ぼーっとした状態だからこそ、本心が出ているのでしょうか。
設計者の鏡のように思えます。
確かに紙にあれこれ考えて書いているだけじゃ家は建ちませんね。
で、現場に行くのが大事で、施主と話して、それを実際作業する職人との間を取り持つのも設計者は大事な仕事なんじゃないかな?と考えています。
仕上がりまで順を追って話して行って、問題点などを洗い出して、不具合の出にくい、施工しやすいやり方を相談して行く。
(ちょっと記事ネタとずれてきました?・・・・このままいきます(;^_^A )
わたしの周りには、施主や監督とは話はしても職人とは話さない設計者ばかりです。
その為に、無理難題を押し付けられて、大手間を食う事があったり。
ちょっと話をして調整すれば後後の進み具合が違ったりするのに。
疲れてますので論点がずれてるかも、7時まで投降器つけてシゴキしてたからなぁ・・・
明日は日曜だけど豊中までダメ周りに行ってきます・・・(ノ_-;)ハア…
投稿: ひろき | 2005.02.26 23:03
お疲れさまです。
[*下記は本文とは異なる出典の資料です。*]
Definition fh_mpool_get (arena : option Z) (mp : fh_mpool)
    : option (Z * fh_mpool) :=
  let mp := mpool_lock mp in
  if mp.(mp_free) =? 0 then
    if negb (flag_set mp.(mp_flags) FH_MPOOL_FL_GROW)
    then Some (NULL, mpool_unlock mp)
    else
      match mpool_grow arena mp with
      | (rc, mp) =>
          if negb (rc =? FH_OK) then Some (NULL, mpool_unlock mp)
          else mpool_take mp
      end
  else mpool_take mp.

Definition fh_mpool_put (mp : fh_mpool) (e : Z) : option (Z * fh_mpool) :=
  if e =? NULL then None
  else
    let mc := e - sizeof_mchunk in
    let mp := mpool_lock mp in
    let zero := if flag_set mp.(mp_flags) FH_MPOOL_FL_CLEAR
                then {[e]} ∪ mp.(mp_zero) else mp.(mp_zero) in
    _ ← mp.(mc_next) !! mc;
    let mp := mp_set_list mp mc (<[mc := mp.(mp_mchunks)]> mp.(mc_next)) zero
                (u32 (mp.(mp_free) + 1)) (u32 (mp.(mp_inuse) - 1)) in
    Some (FH_OK, mpool_unlock mp).

(** ** Well-formed pools *)

(** The chunk headers of the block at [b], in the order they are carved. *)
Definition block_chunks (mp : fh_mpool) (b : Z) : list Z :=
  (fun i => b + sizeof_mblock + i * chunk_size mp) <$> seqZ 0 mp.(mp_nchunks).

(** The pool's dimensions fit the [int] computations of [mpool_grow]. *)
Definition pool_dims (mp : fh_mpool) : Prop :=
  0 <= mp.(mp_chunksize) /\ 0 <= mp.(mp_nchunks) /\
  0 <= mp.(mp_nblocks) < 4294967296 /\
  mp.(mp_chunksize) + 8 < 2147483648 /\
  8 + mp.(mp_nchunks) * (mp.(mp_chunksize) + 8) < 2147483648.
監督さんにもよりますが、直接職人さんと話をできた方が早いし合理的なことって多いですよね。監督さんによってはそういうやり方を嫌う方もいらっしゃいますが、、、。
編集長的には基本的に皆でモノを作ることの連帯を大事にしたいと思ってやっています。実は、年長の監督さんや職人さんに「センセイ」と呼ばれるのが、ちょっと偉くなった感じで気持ちよかった若い頃もありましたが、最近はこれって弊害の方が大きいなと思って、、、。最近は「センセイ」禁止で「あさみさん」で行きましょうという感じで進めています。実はこのやり方、今やワリと一般化しているようですね。
けじめをつけなきゃいけない場面もありますが、皆で考えた方がうまくいくことだって多い。何より皆で一つのモノを作っていることの連帯感ってのは、必ず良い方向に働きますから、、、。
私が(勝手に)「アニキ」として慕っている建築家、第一工房の高橋てい一(ていいちさんです。ていの字はパソコンでは出ない。ヘンが青でツクリが光です。)氏は、大阪芸大の塚本記念館の時には型枠大工さん一人一人の顔と名前が一致していたとか、、。そういう感じが素敵です。やっぱり「アニキ」です。